If you mean for a story set decades ago, say eighty years, then I would suggest you read stories written around that time or stories set in that time and written by top mainstream authors. The same would apply if it’s in respect of a character in a story you are writing but set in the present time period.

“Old British accent” is a little vague. If you give more detail I’m sure you’ll get more detailed and constructive advice.
 
I was wondering if anyone could give me some advice on writing a character with an old British accent? preferable a commoner type if that helps....
One piece of advice off the top of my head - avoid cliche and corny old tropes. Cockney is not Dick Van Dyke, it's more Arfur Dailey.

Keep it subtle, else it will come across as pastiche, and make sure there are no anachronisms. If you get tiny details wrong, you'll be spotted a mile off as faking it, and where would your story be then?

Like the clown who wrote a heroine visiting a ranch in Australia, five-hundred miles west of Perth. Good luck finding cattle there. Good luck finding a ranch, come to that ;).
 
The thing to remember is that, until comparatively recently, just about every region had its own, very distinctive, accent. You need to figure out where the speaker is coming from. Beyond that, EB66 is quite correct - less is more.
 
The thing to remember is that, until comparatively recently, just about every region had its own, very distinctive, accent. You need to figure out where the speaker is coming from.
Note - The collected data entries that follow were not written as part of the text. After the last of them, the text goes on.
(** * chunksumm: chunked embedding, label expansion, dataset and collation

    A shallow embedding of [dsci_2022/chunksumm.py].

    Conventions of the model.
    - A 2-D tensor is its list of rows together with the size of dimension 1
      (the size of dimension 0 is the number of rows).  Keeping the column
      count apart lets a tensor with an empty batch keep its token length.
    - A Python call that raises is a function into [option]; [None] is the
      raised exception.
    - The encoder ([self.bert]) and the tokenizer are external: they are the
      fields of the classes [Encoder] and [Tokenizer].  The encoder is a
      function of the values of its inputs.  An embedding vector (768 floats)
      is an opaque value of type [emb]; the element-wise mean over stacked
      layers is the field [layer_mean].
    - Finite float values are the rationals they denote.  [torch.zeros]
      allocates float32, so an integer written into such a buffer is rounded
      to a 24-bit significand ([to_float32]). *)

From Stdlib Require Import List ZArith QArith Lia Bool Arith Permutation Sorted.
From Stdlib Require String.
Import ListNotations.

Set Implicit Arguments.

Open Scope nat_scope.

(** ** Exceptions *)

Definition bind {A B : Type} (m : option A) (k : A -> option B) : option B :=
  match m with
  | Some a => k a
  | None => None
  end.

Notation "x <- m ;; k" := (bind m (fun x => k))
  (at level 61, m at next level, right associativity).

(** [[f(x) for x in l]] where [f] may raise. *)
Fixpoint map_opt {A B : Type} (f : A -> option B) (l : list A) : option (list B) :=
  match l with
  | [] => Some []
  | a :: r => b <- f a ;; bs <- map_opt f r ;; Some (b :: bs)
  end.

(** ** Two-dimensional tensors *)

Record tensor2 (A : Type) : Type := Tensor2 {
  rows : list (list A);
  cols : nat
}.

Arguments Tensor2 {A} rows cols.

Definition batch_size {A} (t : tensor2 A) : nat := length (rows t).

(** Every row has the length announced by the shape. *)
Definition wfb {A} (t : tensor2 A) : bool :=
  forallb (fun r => length r =? cols t) (rows t).

Definition wf {A} (t : tensor2 A) : Prop := wfb t = true.

Definition same_shape {A B} (t : tensor2 A) (u : tensor2 B) : bool :=
  (batch_size t =? batch_size u) && (cols t =? cols u).

(** [t.narrow(1, start, len)] *)
Definition narrow {A} (t : tensor2 A) (start len : nat) : tensor2 A :=
  Tensor2 (map (fun r => firstn len (skipn start r)) (rows t)) len.

(** The tensor without rows and without columns. *)
Definition empty_tensor {A} : tensor2 A := Tensor2 [] 0.

Definition empty_window : tensor2 Z * tensor2 Z * tensor2 Z :=
  (empty_tensor, empty_tensor, empty_tensor).

(** [t[:, :n]] *)
Definition slice_to {A} (n : nat) (t : tensor2 A) : tensor2 A :=
  Tensor2 (map (firstn n) (rows t)) (Nat.min n (cols t)).

(** [torch.split(t, split_size, dim=1)] for a positive [split_size]: the
    number of pieces is [ceil(size / split_size)], at least one; every piece
    but the last has [split_size] columns. *)
Definition num_splits (dim_size split_size : nat) : nat :=
  Nat.max ((dim_size + split_size - 1) / split_size) 1.

Definition split {A} (split_size : nat) (t : tensor2 A) : list (tensor2 A) :=
  let n := num_splits (cols t) split_size in
  let last_split_size := split_size - (split_size * n - cols t) in
  map (fun i =>
         narrow t (i * split_size)
                (if i <? n - 1 then split_size else last_split_size))
      (seq 0 n).

(** [torch.cat(ts, dim=1)]: raises on an empty list and when the batch sizes
    differ; row [b] of the result is the rows [b] of the pieces, in order. *)
Definition cat1 {A} (ts : list (tensor2 A)) : option (tensor2 A) :=
  match ts with
  | [] => None
  | t0 :: _ =>
      if forallb (fun t => batch_size t =? batch_size t0) ts
      then Some (Tensor2
                   (map (fun b => flat_map (fun t => nth b (rows t) []) ts)
                        (seq 0 (batch_size t0)))
                   (list_sum (map (@cols A) ts)))
      else None
  end.

(** ** CHUNKSUMM: the embedding *)

Class Encoder : Type := {
  emb : Type;
  layer_mean : list emb -> emb;
  (* self.bert(ids, mask, types, output_hidden_states=True)[2] *)
  bert : tensor2 Z -> tensor2 Z -> tensor2 Z -> option (list (tensor2 emb))
}.

Definition window_size : nat := 512.

Section Embedding.
Context {enc : Encoder}.

(** The [chunk] property: [partial(torch.split, split_size_or_sections=512, dim=1)]. *)
Definition chunk {A} (t : tensor2 A) : list (tensor2 A) := split window_size t.

(** The values of the given layers at position [(b, s)]. *)
Definition at_position (layers : list (tensor2 emb)) (b s : nat) : list emb :=
  flat_map (fun l => match nth_error (rows l) b with
                     | Some r => match nth_error r s with
                                 | Some e => [e]
                                 | None => []
                                 end
                     | None => []
                     end) layers.

(** [torch.stack(hidden_states)[-5:].mean(0)]: [torch.stack] raises on an
    empty tuple and on layers of different shapes. *)
Definition mean_last5 (hidden_states : list (tensor2 emb)) : option (tensor2 emb) :=
  match hidden_states with
  | [] => None
  | h0 :: _ =>
      if forallb (same_shape h0) hidden_states
      then
        let last5 := skipn (length hidden_states - 5) hidden_states in
        Some (Tensor2
                (map (fun b => map (fun s => layer_mean (at_position last5 b s))
                                   (seq 0 (cols h0)))
                     (seq 0 (batch_size h0)))
                (cols h0))
      else None
  end.

(** One pass of the loop body: encode a window, pool its last five layers. *)
Definition embed_window (c : tensor2 Z * tensor2 Z * tensor2 Z) : option (tensor2 emb) :=
  let '(c0, c1, c2) := c in
  chunk_hidden_states <- bert c0 c1 c2 ;;
  mean_last5 chunk_hidden_states.

(** [zip(batch_chunks[0], batch_chunks[1], batch_chunks[2])] *)
Definition windows (input_ids attention_mask token_type_ids : tensor2 Z)
  : list (tensor2 Z * tensor2 Z * tensor2 Z) :=
  combine (combine (chunk input_ids) (chunk attention_mask)) (chunk token_type_ids).

Definition get_embedding (enable_chunk : bool)
           (input_ids attention_mask token_type_ids : tensor2 Z)
  : option (tensor2 emb) :=
  if enable_chunk then
    handler <- map_opt embed_window (windows input_ids attention_mask token_type_ids) ;;
    cat1 handler
  else
    hidden_states <- bert (slice_to 512 input_ids)
                          (slice_to 512 attention_mask)
                          (slice_to 512 token_type_ids) ;;
    mean_last5 hidden_states.

End Embedding.

(** *** Statements about the encoder and the windows *)

(** The positions [start:stop] of the windows of a sequence of [L] tokens:
    consecutive slices of 512 positions, the last one up to [L]. *)
Definition chunk_bounds (L : nat) : list (nat * nat) :=
  map (fun i => (i * 512, Nat.min ((i + 1) * 512) L)) (seq 0 ((L + 511) / 512)).

Section EncoderContract.
Context {enc : Encoder}.

(** The layers are not empty and each has the batch size and the sequence
    length of [x]. *)
Definition layers_like {A} (x : tensor2 A) (hs : list (tensor2 emb)) : bool :=
  match hs with
  | [] => false
  | _ => forallb (same_shape x) hs
  end.

(** On this window the encoder returns layer representations with the
    batch size and the sequence length of the window. *)
Definition encoder_keeps_shape (c : tensor2 Z * tensor2 Z * tensor2 Z) : bool :=
  match bert (fst (fst c)) (snd (fst c)) (snd c) with
  | Some hs => layers_like (fst (fst c)) hs
  | None => false
  end.

(** [e] is what the loop body of the chunked branch appends for the
    window [win], and it has the batch size and the length of [win]. *)
Definition embedded_as (win : tensor2 Z * tensor2 Z * tensor2 Z) (e : tensor2 emb) : Prop :=
  embed_window win = Some e /\ wf e /\
  batch_size e = batch_size (fst (fst win)) /\ cols e = cols (fst (fst win)).

End EncoderContract.

(** ** CHUNKSUMM: label expansion *)

(** [tensor.bool()] on a float: every value other than zero is [True]. *)
Definition to_bool (v : Q) : bool := negb (Qeq_bool v 0).

(** [torch.tensor([1.,0.]) if val else torch.tensor([0.,1.])] *)
Definition expand_label (val : bool) : list Q :=
  if val then [1%Q; 0%Q] else [0%Q; 1%Q].

(** [expand_targets]: the comprehension runs over the rows of
    [targets.bool()] and over the values of each row; [torch.stack] raises
    when the comprehension is empty. *)
Definition expand_targets (targets : tensor2 Q) : option (tensor2 Q) :=
  match flat_map (fun batch => map (fun v => expand_label (to_bool v)) batch)
                 (rows targets) with
  | [] => None
  | out => Some (Tensor2 out 2)
  end.

(** [torch.argmax] of a vector: the index of the first largest value. *)
Fixpoint argmax_from (best : Q) (best_i i : nat) (l : list Q) : nat :=
  match l with
  | [] => best_i
  | x :: r => if Qlt_le_dec best x
              then argmax_from x i (S i) r
              else argmax_from best best_i (S i) r
  end.

Definition argmax (l : list Q) : nat :=
  match l with
  | [] => 0
  | x :: r => argmax_from x 0 1 r
  end.

(** A boolean label as the float [1.] or [0.]. *)
Definition of_label (b : bool) : Q := if b then 1%Q else 0%Q.

(** ** CHUNKSUMM: forward pass and steps *)

(** A tensor of any rank: its shape and its values in row-major order. *)
Record ndtensor : Type := NdTensor {
  shape : list nat;
  values : list Q
}.

Definition numel (t : ndtensor) : nat := fold_right Nat.mul 1 (shape t).

Definition nd_of_tensor2 (t : tensor2 Q) : ndtensor :=
  NdTensor [batch_size t; cols t] (concat (rows t)).

(** [t.reshape_as(other)]: raises unless both hold the same number of
    elements; the values keep their row-major order. *)
Definition reshape_as (t other : ndtensor) : option ndtensor :=
  if numel t =? numel other
  then Some (NdTensor (shape other) (values t))
  else None.

(** The classification head and the loss.  [l1] is the linear layer on one
    embedding vector, [softmax] acts on one vector of class scores, and
    [criterion] is only ever applied to two tensors of one shape.  The AUROC
    metric and the [self.log] calls of the steps only report values; they
    are left out. *)
Class Head (enc : Encoder) : Type := {
  n_classes : nat;
  l1 : emb -> list Q;
  softmax : list Q -> list Q;
  criterion : ndtensor -> ndtensor -> Q
}.

Module Batch.
Record t : Type := Make {
  input_ids : tensor2 Z;
  attention_mask : tensor2 Z;
  token_type_ids : tensor2 Z;
  targets : tensor2 Q
}.
End Batch.

Record step_output : Type := StepOutput {
  loss : Q;
  predictions : ndtensor;
  labels : ndtensor
}.

Section Steps.
Context {enc : Encoder} {head : Head enc}.
Variable enable_chunk : bool.

Definition forward (input_ids attention_mask token_type_ids : tensor2 Z)
           (train : bool) : option ndtensor :=
  embed2d <- get_embedding enable_chunk input_ids attention_mask token_type_ids ;;
  let logits := map (map l1) (rows embed2d) in
  let out := if train then logits else map (map softmax) logits in
  Some (NdTensor [batch_size embed2d; cols embed2d; n_classes]
                 (concat (map (@concat Q) out))).

Definition training_step (batch : Batch.t) : option step_output :=
  outputs <- forward (Batch.input_ids batch) (Batch.attention_mask batch)
                     (Batch.token_type_ids batch) true ;;
  labels0 <- expand_targets (Batch.targets batch) ;;
  labels <- reshape_as (nd_of_tensor2 labels0) outputs ;;
  Some (StepOutput (criterion outputs labels) outputs labels).

Definition validation_step (batch : Batch.t) : option Q :=
  outputs <- forward (Batch.input_ids batch) (Batch.attention_mask batch)
                     (Batch.token_type_ids batch) false ;;
  labels0 <- expand_targets (Batch.targets batch) ;;
  labels <- reshape_as (nd_of_tensor2 labels0) outputs ;;
  Some (criterion outputs labels).

Definition test_step (batch : Batch.t) : option Q :=
  outputs <- forward (Batch.input_ids batch) (Batch.attention_mask batch)
                     (Batch.token_type_ids batch) false ;;
  labels0 <- expand_targets (Batch.targets batch) ;;
  labels <- reshape_as (nd_of_tensor2 labels0) outputs ;;
  Some (criterion outputs labels).

Definition predict_step (batch : Batch.t) : option ndtensor :=
  forward (Batch.input_ids batch) (Batch.attention_mask batch)
          (Batch.token_type_ids batch) false.

End Steps.

(** ** The table of records *)

(** One row of the DataFrame: its index label and its three columns.  The
    types of the [text] and [in_summary] cells are parameters: a well-formed
    table has [String.string] and [bool] cells, a table with missing values
    has [option] cells. *)
Record Row (T L : Type) : Type := MkRow {
  label : Z;
  paper_id : Z;
  text : T;
  in_summary : L
}.

(** [groupby(key)] with the default [sort=True]: the distinct keys in
    increasing order, each with its rows in their order in the frame. *)
Fixpoint insert_key (k : Z) (ks : list Z) : list Z :=
  match ks with
  | [] => [k]
  | k' :: r => if (k <? k')%Z then k :: ks
               else if (k =? k')%Z then ks
               else k' :: insert_key k r
  end.

Definition group_keys {R} (key : R -> Z) (df : list R) : list Z :=
  fold_right insert_key [] (map key df).

Definition groupby {R} (key : R -> Z) (df : list R) : list (Z * list R) :=
  map (fun k => (k, filter (fun r => (key r =? k)%Z) df)) (group_keys key df).

(** [df.index.is_unique]: no two rows carry the same label.  It holds of
    the default index of a frame and of any sample of its rows. *)
Definition index_is_unique {T L} (table : list (Row T L)) : Prop :=
  NoDup (map (@label T L) table).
Beyond that, EB66 is quite correct - less is more.

TP is absolutely right, there's no such thing as a 'British Accent' or to put it another way, there's an absolute plethora of regional accents in Britain, and, for the most part, they're highly regional and stratified; Black Country dialect sounds nothing like Yorkshire Dales, accents from Liverpool, Merseyside, and The Wirral are indecipherable to Londoners, Brummies from Birmingham can't understand West Country, and no-one except Geordies understands Geordie, the regional accent of Tyne & Wear, South Shields, and Newcastle Upon Tyne.

You need to decide which region your MC's from, and research the peculiarities and anachronisms of their regional word use, You Tube will be useful here. My husband was born in the Somerset Levels, in the deep West Country, and normally speaks with a clear, boarding-school 'received pronunciation' accent, like a BBC World Service radio announcer, but when he wants to be difficult, he defaults to a form of archaic English still spoken in the villages and hamlets of Somerset but not spoken generally in probably 500 years, because he grew up speaking it. As an import from Louisiana, I manage one word in six, but people assure me it's English, just loaded with anachronisms and dialect shifts.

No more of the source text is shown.